A verdade é que, mesmo com todas as qualidades (que logo comentarei com maiores detalhes), King Kong tem seus deslizes. O mais óbvio deles é a longa duração. Três horas eram adequadas para cada parte da trilogia O Senhor dos Anéis, pois realmente havia história para contar. Os 180 minutos de King Kong, no entanto, soam como mero capricho do diretor, uma vez que diversas cenas poderiam ter sido cortadas, especialmente no primeiro ato da obra.
Jackson (que escreveu o roteiro junto com sua esposa Fran Walsh e Phillipa Boyens) excede-se desnecessariamente na apresentação dos personagens. Ainda que funcione no sentido de aproximar o público das pessoas vistas na tela e, portanto, tornando mais emocionantes os fatos que se desenrolarão em seguida, este início poderia ser mais objetivo e menos dispersivo.

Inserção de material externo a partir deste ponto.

(** Pressing a block: the board stays well formed and exactly the block at
    the canonical coordinate changes. *)
Lemma press_spec x y g c0 :
  canon_of b x y = Some c0 →
  grid_set (pressed b) y x true = Some g →
  wf_board (press g b) ∧
  ∀ c, is_cell b c →
    pressed_at (press g b) c = if decide (c = c0) then true else pressed_at b c.
Proof.
  intros Hc Hg.
  destruct (grid_set_spec _ _ _ _ _ _ _ (wf_pressed _ Hwf) Hg) as (Hs & c1 & Hc1 & Hget).
  unfold canon_of in Hc. simplify_eq. split.
  - destruct Hwf. by split.
  - intros [cx cy] [Hx Hy]. unfold pressed_at. simpl in *.
    rewrite Hget by lia. repeat case_decide; done.
Qed.
End WfBoard.

(** The relation between the board before and after any number of steps of
    [click]. *)
Record evolves (b b' : Board) : Prop := {
  ev_width : windowWidth b' = windowWidth b;
  ev_height : windowHeight b' = windowHeight b;
  ev_mines : mines b' = mines b;
  ev_flagged : flagged b' = flagged b;
  ev_is_mine : is_mine b' = is_mine b;
  ev_count : neighboring_mine_count b' = neighboring_mine_count b;
  ev_flags_remaining : flags_remaining b' = flags_remaining b;
  ev_wf : wf_board b';
  ev_pressed_mono : ∀ c, is_cell b c → pressed_at b c = true → pressed_at b' c = true;
  ev_pressed_new : ∀ c, is_cell b c → pressed_at b c = false → pressed_at b' c = true →
                   flagged_at b c = false ∧ mine_at b c = false;
  ev_remaining : remaining b' + Z.of_nat (length (safe_unpressed b))
                 = remaining b + Z.of_nat (length (safe_unpressed b'));
  ev_measure : (length (safe_unpressed b') ≤ length (safe_unpressed b))%nat;
  ev_bombed : _bombed b = true → b' = b;
  ev_bombed_mono : _bombed b' = false → _bombed b = false
}.

Lemma evolves_refl b : wf_board b → evolves b b.
Proof. intros Hwf. split; try done. by intros c _ -> [=]. Qed.

Lemma evolves_cells b b' : evolves b b' → cells_of b' = cells_of b.
Proof. intros Hev. unfold cells_of. by rewrite (ev_width _ _ Hev), (ev_height _ _ Hev). Qed.

Lemma evolves_is_cell b b' c : evolves b b' → is_cell b' c ↔ is_cell b c.
Proof. intros Hev. unfold is_cell. by rewrite (ev_width _ _ Hev), (ev_height _ _ Hev). Qed.

Lemma evolves_mine_at b b' c : evolves b b' → mine_at b' c = mine_at b c.
Proof. intros Hev. unfold mine_at. by rewrite (ev_is_mine _ _ Hev). Qed.
Lemma evolves_flagged_at b b' c : evolves b b' → flagged_at b' c = flagged_at b c.
Proof. intros Hev. unfold flagged_at. by rewrite (ev_flagged _ _ Hev). Qed.
Lemma evolves_count_at b b' c : evolves b b' → count_at b' c = count_at b c.
Proof. intros Hev. unfold count_at. by rewrite (ev_count _ _ Hev). Qed.

Lemma evolves_trans b1 b2 b3 : evolves b1 b2 → evolves b2 b3 → evolves b1 b3.
Proof.
  intros H12 H23. split.
  - by rewrite (ev_width _ _ H23), (ev_width _ _ H12).
  - by rewrite (ev_height _ _ H23), (ev_height _ _ H12).
  - by rewrite (ev_mines _ _ H23), (ev_mines _ _ H12).
  - by rewrite (ev_flagged _ _ H23), (ev_flagged _ _ H12).
  - by rewrite (ev_is_mine _ _ H23), (ev_is_mine _ _ H12).
  - by rewrite (ev_count _ _ H23), (ev_count _ _ H12).
  - by rewrite (ev_flags_remaining _ _ H23), (ev_flags_remaining _ _ H12).
  - apply (ev_wf _ _ H23).
  - intros c Hc Hp. apply (ev_pressed_mono _ _ H23); [by apply (evolves_is_cell b1 b2)|].
    by apply (ev_pressed_mono _ _ H12).
  - intros c Hc Hp Hp3.
    destruct (pressed_at b2 c) eqn:Hp2.
    + by apply (ev_pressed_new _ _ H12).
    + rewrite <- (evolves_flagged_at b1 b2), <- (evolves_mine_at b1 b2) by done.
      apply (ev_pressed_new _ _ H23); [by apply (evolves_is_cell b1 b2)|done..].
  - pose proof (ev_remaining _ _ H12). pose proof (ev_remaining _ _ H23). lia.
  - pose proof (ev_measure _ _ H12). pose proof (ev_measure _ _ H23). lia.
  - intros Hb. pose proof (ev_bombed _ _ H12 Hb) as Heq. subst b2.
    by apply (ev_bombed _ _ H23).
  - intros Hb. apply (ev_bombed_mono _ _ H12), (ev_bombed_mono _ _ H23), Hb.
Qed.

(** What the guards of [click] say about the block at the canonical
    coordinate. *)
Lemma guards_canon b x y p f m :
  wf_board b →
  grid_get (pressed b) y x = Some p →
  grid_get (flagged b) y x = Some f →
  grid_get (is_mine b) y x = Some m →
  ∃ c0, canon_of b x y = Some c0 ∧ is_cell b c0 ∧
        pressed_at b c0 = p ∧ flagged_at b c0 = f ∧ mine_at b c0 = m.
Proof.
  intros Hwf Hp Hf Hm.
  rewrite get_pressed in Hp by done. rewrite get_flagged in Hf by done.
  rewrite get_is_mine in Hm by done.
  destruct (canon_of b x y) as [c0|] eqn:Hc; [|done]. simpl in *.
  exists c0. split_and!; [done|by eapply canon_of_is_cell|congruence..].
Qed.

No entanto, assim que os personagens chegam na Ilha da Caveira, King Kong se transforma, talvez, no melhor filme de ação/aventura desde que o próprio Jackson orquestrou uma obra-prima chamada O Retorno do Rei. A partir do momento em que aquela criança nativa aparece na tela, King Kong acumula uma emoção atrás da outra, culminando no grandioso final no Empire State Building, em Nova York.

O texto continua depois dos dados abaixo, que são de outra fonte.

Lemma Promise_all2_Throw {A B : Type} (order : list nat)
    (p0 : result A) (p1 : result B) (e : exn) :
  Promise_all2 order p0 p1 = Throw e -> In (Some e) [rejection p0; rejection p1].
Proof.
  unfold Promise_all2.
  destruct (first_rejection order _) as [e'|] eqn:E.
  - intros [= <-]. now apply first_rejection_In in E.
  - destruct p0 as [a|e0]; cbn [bind rejection In].
    2:{ intros [= <-]. now left. }
    destruct p1 as [b|e1]; cbn [bind rejection In].
    2:{ intros [= <-]. right. now left. }
    discriminate.
Qed.

Lemma Promise_all2_OK {A B : Type} (order : list nat)
    (p0 : result A) (p1 : result B) (r : A * B) :
  Promise_all2 order p0 p1 = OK r -> p0 = OK (fst r) /\ p1 = OK (snd r).
Proof.
  unfold Promise_all2.
  destruct (first_rejection order _); [discriminate|].
  destruct p0, p1; cbn [bind]; try discriminate.
  intros [= <-]. now split.
Qed.

Section Importing.

Context {crypto : Crypto}.

Lemma getImportTxOptions_valid (api : API) (order : list nat) (this : Wallet)
    (privateKey : list byte) :
  isValidPrivate privateKey = true ->
  let address := bufferToHex (privateToAddress privateKey) in
  getImportTxOptions api order this privateKey
  = OK ([Remote (ReqBalance address (minConf this)); Remote (ReqTxsCount address)],
        results <- Promise_all2 order
                     (addresses_balance api address (minConf this))
                     (addresses_txsCount api address) ;;
        OK (mkImportSource privateKey (bi_confirmedBalance (fst results))
                           (snd results))).
Proof. intros Hk address. unfold getImportTxOptions. now rewrite Hk. Qed.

O embate entre Kong e os três Tiranossauros na Ilha da Caveira, por exemplo, é o que há de melhor em termos de entretenimento no cinema. Jackson comprova ser capaz de construir uma cena de ação e pegar o espectador pela garganta como poucos outros diretores da atualidade. A seqüência em questão é uma interminável sucessão de adrenalina injetada diretamente na veia do espectador, com Kong e Ann escapando de uma situação perigosa para, em seguida, caírem em outra. Só estes aproximadamente dez minutos já valem todo o preço do ingresso, eu garanto.

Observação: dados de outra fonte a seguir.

(** C2, as the code has it.  [clear_board] empties the canvas and never
    touches [history] or [redoStack].  The other three events are applied to
    the canvas and to the stacks when they are for the client's room:
    [draw_update] adds every enlivened object to the canvas and pushes it on
    [history] ([redoStack] is left alone), [undo_update] moves the top of a
    non-empty [history] onto [redoStack] and takes it off the canvas,
    [redo_update] moves the top of a non-empty [redoStack] back onto
    [history] and onto the canvas.  With the stack in question empty, or for
    another room, they change nothing. *)
Theorem remote_events_and_stacks (wb : t) :
  (∀ room,
     history (receive (clear_board room) wb) = history wb
     ∧ redoStack (receive (clear_board room) wb) = redoStack wb
     ∧ Canvas.objects (canvas (receive (clear_board room) wb)) = [])
  ∧ (∀ room path, same_room room wb = true →
       let fresh := seq (nextRef wb) (length (enlivenObjects path)) in
       history (receive (draw_update room path) wb) = history wb ++ fresh
       ∧ redoStack (receive (draw_update room path) wb) = redoStack wb
       ∧ Canvas.objects (canvas (receive (draw_update room path) wb))
         = Canvas.objects (canvas wb) ++ fresh)
  ∧ (∀ room rest removed,
       same_room room wb = true → history wb = rest ++ [removed] →
       history (receive (undo_update room) wb) = rest
       ∧ redoStack (receive (undo_update room) wb) = redoStack wb ++ [removed]
       ∧ Canvas.objects (canvas (receive (undo_update room) wb))
         = remove_first removed (Canvas.objects (canvas wb)))
  ∧ (∀ room rest restored,
       same_room room wb = true → redoStack wb = rest ++ [restored] →
       redoStack (receive (redo_update room) wb) = rest
       ∧ history (receive (redo_update room) wb) = history wb ++ [restored]
       ∧ Canvas.objects (canvas (receive (redo_update room) wb))
         = Canvas.objects (canvas wb) ++ [restored])
  ∧ (∀ room, history wb = [] → receive (undo_update room) wb = wb)
  ∧ (∀ room, redoStack wb = [] → receive (redo_update room) wb = wb)
  ∧ (∀ room path, same_room room wb = false →
       receive (draw_update room path) wb = wb
       ∧ receive (undo_update room) wb = wb
       ∧ receive (redo_update room) wb = wb).
Proof.
  split_and!.
  - intros room. split_and!; reflexivity.
  - intros room path Hroom fresh. simpl. unfold on_draw_update.
    rewrite Hroom.
    destruct (add_enlivened_all (enlivenObjects path) wb)
      as (Hh & Hr & Hc & _).
    split_and!; assumption.
  - intros room rest removed Hroom Hhist. simpl. unfold on_undo_update.
    rewrite Hroom, Hhist, pop_snoc. split_and!; reflexivity.
  - intros room rest restored Hroom Hredo. simpl. unfold on_redo_update.
    rewrite Hroom, Hredo, pop_snoc. split_and!; reflexivity.
  - intros room Hhist. simpl. unfold on_undo_update. rewrite Hhist.
    now destruct (same_room room wb).
  - intros room Hredo. simpl. unfold on_redo_update. rewrite Hredo.
    now destruct (same_room room wb).
  - intros room path Hroom. simpl.
    now rewrite other_room_draw, other_room_undo, other_room_redo.
Qed.

(** C4, as the code has it.  An event for another room is dropped by the
    listeners of [cursor_update], [viewport_update], [draw_update],
    [undo_update] and [redo_update]: the whiteboard stays exactly as it was.
    The listener of [clear_board] looks at no room: it empties the canvas
    whatever was delivered, and leaves [history] and [redoStack] alone. *)
Theorem other_room_events (wb : t) (e : remote_event) :
  same_room (event_room e) wb = false →
  if is_clear_board e
  then Canvas.objects (canvas (receive e wb)) = []
       ∧ history (receive e wb) = history wb
       ∧ redoStack (receive e wb) = redoStack wb
  else receive e wb = wb.
Proof.
  intros Hroom. destruct e as [room u x y|room z p|room path|room|room|room];
    simpl in *.
  - unfold on_cursor_update. now rewrite Hroom.
  - unfold on_viewport_update. now rewrite Hroom.
  - now apply other_room_draw.
  - now apply other_room_undo.
  - now apply other_room_redo.
  - split_and!; reflexivity.
Qed.

(** *** The cursor throttle *)

Lemma drop_own_length {A} (l k : list A) : drop (length l) (l ++ k) = k.
Proof. now rewrite drop_app_length. Qed.

Lemma on_mouse_move_dropped (now : Z) (p : Q * Q) (wb : t) :
  (now - lastEmit wb <= EMIT_INTERVAL)%Z -> on_mouse_move now p wb = wb.
Proof.
  intros H. unfold on_mouse_move.
  destruct (Z.gtb_spec (now - lastEmit wb) EMIT_INTERVAL); [lia|reflexivity].
Qed.

Lemma on_mouse_move_passed (now : Z) (p : Q * Q) (wb : t) :
  (EMIT_INTERVAL < now - lastEmit wb)%Z ->
  emitted_since wb (on_mouse_move now p wb) = [cursor_move_sent p wb]
  ∧ lastEmit (on_mouse_move now p wb) = now.
Proof.
  intros H. unfold on_mouse_move, emitted_since.
  destruct (Z.gtb_spec (now - lastEmit wb) EMIT_INTERVAL); [|lia].
  wb_simpl. unfold push. now rewrite drop_own_length.
Qed.

Lemma on_mouse_move_frame (now : Z) (p : Q * Q) (wb : t) :
  forall q, cursor_move_sent q (on_mouse_move now p wb) = cursor_move_sent q wb.
Proof.
  intros q. unfold on_mouse_move.
  now destruct (now - lastEmit wb >? EMIT_INTERVAL)%Z.
Qed.

Lemma emitted_since_refl (wb : t) : emitted_since wb wb = [].
Proof. unfold emitted_since. apply drop_all. Qed.

(** one step of the trace, by cases on the guard *)
Lemma throttle_trace_cons (s : sample) (ss : list sample) (wb : t) :
  let wb' := on_mouse_move (sample_time s) (sample_pointer s) wb in
  ((sample_time s - lastEmit wb <= EMIT_INTERVAL)%Z
   ∧ wb' = wb
   ∧ throttle_trace (s :: ss) wb = throttle_trace ss wb)
  ∨ ((EMIT_INTERVAL < sample_time s - lastEmit wb)%Z
     ∧ lastEmit wb' = sample_time s
     ∧ throttle_trace (s :: ss) wb
       = (sample_time s, cursor_move_sent (sample_pointer s) wb)
         :: throttle_trace ss wb').
Proof.
  intros wb'.
  destruct (Z.le_gt_cases (sample_time s - lastEmit wb) EMIT_INTERVAL) as [Hle|Hgt].
  - left. pose proof (on_mouse_move_dropped _ (sample_pointer s) _ Hle) as Heq.
    split_and!; [exact Hle|exact Heq|].
    simpl. fold wb'. subst wb'. rewrite Heq, emitted_since_refl. reflexivity.
  - right.
    destruct (on_mouse_move_passed _ (sample_pointer s) _ Hgt) as [Hem Hlast].
    split_and!; [exact Hgt|exact Hlast|].
    simpl. now rewrite Hem.
Qed.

É nesta seqüência, inclusive, que está um dos momentos mais belos do filme. Presa entre Kong e um Tiranossauro em uma clareira, Ann lentamente move-se em direção ao gorila, como que reconhecendo seu protetor naquela criatura ameaçadora. É uma cena sutil, mas muito bem realizada, que amarra definitivamente o laço entre os dois personagens.
E, mesmo com todas as impressionantes seqüências de ação, é mesmo a relação entre Ann e Kong o tema central do filme. Na realidade, King Kong é uma belíssima – e improvável – história de amor. Os poucos momentos calmos que os dois compartilham são tão ou mais eficientes do que as cenas de ação, seja o “casal” apreciando um pôr-do-sol na Ilha da Caveira, deslizando sobre o gelo em Nova York (em uma cena maravilhosa) ou nos últimos momentos de Kong no Empire State.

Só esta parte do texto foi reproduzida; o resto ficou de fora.